Anwar school in Balad al Taam district, Rayma governorate, is located in an arid, mountainous region. The name of the area, Balad al Taam – meaning land of food – is ironic as the area is in fact the most food insecure in Yemen with extremely high levels of poverty and malnutrition. According to WFP’s recent Comprehensive Food Security Survey, more than half of the area’s population – 53% – is acutely hungry.
There is no nearby health center, pharmacy, or market. The area is home only to a primary school, a mosque, and a dukkan - local shop.

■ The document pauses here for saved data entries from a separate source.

(** * Student management backend

    A shallow embedding of the request handlers and model hooks of the
    service: the result grading hook, the payment cycle calculator, the
    account and student routes and the token routes.

    Conventions.
    - A JavaScript [Number] that carries a score, a total of marks or a
      grade point is an IEEE 754 double ([float]) with the language's own
      addition, division and comparisons; an amount of money, on which the
      code only tests the sign, is an exact rational ([Q]); a [Date] is its
      time value in milliseconds ([Z]); an [ObjectId] is its hexadecimal
      rendering.
    - A field that may be [undefined] or [null] is an [option].
    - A string of a field that the schema declares with setters ([trim],
      [lowercase]) is taken, in a stored document and in a request body
      that is stored, in the form the setters leave it; the sign-in route,
      whose queries cast the login with them, applies them itself.
    - A handler is a function from the stored collections and the request to
      the response and the new collections; reading the clock or drawing a
      fresh identifier or token is an explicit argument. *)

From Stdlib Require Import ZArith QArith Qround Qabs List String Ascii Bool Lia Lqa.
From Stdlib Require Import DecimalString.
From Stdlib Require Import Floats.
Import ListNotations.

Set Implicit Arguments.

(** A decimal literal in [float_scope] is the double nearest to it, as a
    numeric literal of the source language is. *)
Set Warnings "-inexact-float".

(* ================================================================== *)
(** * JavaScript primitives used by the handlers *)
(* ================================================================== *)

Module JS.

(** [x || 0] on a numeric field: [undefined], [NaN] and both zeros are
    falsy. *)
Definition num_or0 (x : option float) : float :=
  match x with
  | Some q => if is_zero q || is_nan q then 0%float else q
  | None => 0%float
  end.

Arwa is in her second year at Anwar school and like many in Yemen, where births are often not recorded, she does not know her exact age. She must walk very far each day to reach school, but she enjoys learning. She dreams of becoming a doctor.
Arwa and her five siblings – three brothers and two sisters – live with their mother. Their father works as a casual laborer abroad in the hopes of being able to send money home. For Arwa and her family, money and food are very limited, and they rely on bread and milk for all meals. “The most important part of my going to school is to receive the support provided by WFP; we need this food for our home.”
Arwa will not receive food in May, due to the limited resources.
Second grade boys at Anwar school (Rayma governorate of Yemen) study outside for lack of classrooms. Hunger and the heat of the pounding sun make it difficult to concentrate.
“We come anyways because we like studying”, said one of the second grade boys sitting outside; “school is important.”
Abdo pulled his daughters out of Anwar school when WFP was no longer able to maintain its regular food support due to dramatic funding shortfalls. His daughters now spend their days collecting water and sitting around. "We want to go to school. I was in second grade when we had to leave. It makes me angry and sad - but we know there is not enough money," said Abdo's 15 year old daughter. "My wish is to be a teacher, but it will be difficult to do since I was unable to complete school. For now I continue to dream only."
"Life is very difficult here. The sun is hot. I have difficulty walking and feel pain all over, " explained Abdo's aging mother. "There is not enough food for the family to eat. There are no medical facilities nearby. Even if there were, with what money would we pay?" She now has to tie her tattered clothes on with rope to keep them from falling off her thin and fragile body. She never had the opportunity to study. "I am ready to go. My life is almost over."
Abdo's family relies on bread as their entire food intake. Abdo had to borrow money to be able to purchase flour. His wife mixes the flour with water from the well and then bakes in a traditional Yemeni wood-fired oven dug into the dirt.
"I have many dreams. For my family to have enough food. To have enough money to buy clothes and shoes for my children. To be able to afford medicine for Abdo's ailing mother. We are close to the coast and my kids have never seen the sea," said Abdo's wife, Saeed Hassan. "As I child I was able to go to school, and I am very sad that my children - my daughters - do not have the same opportunity. One wants a better life for their chlidren, not this."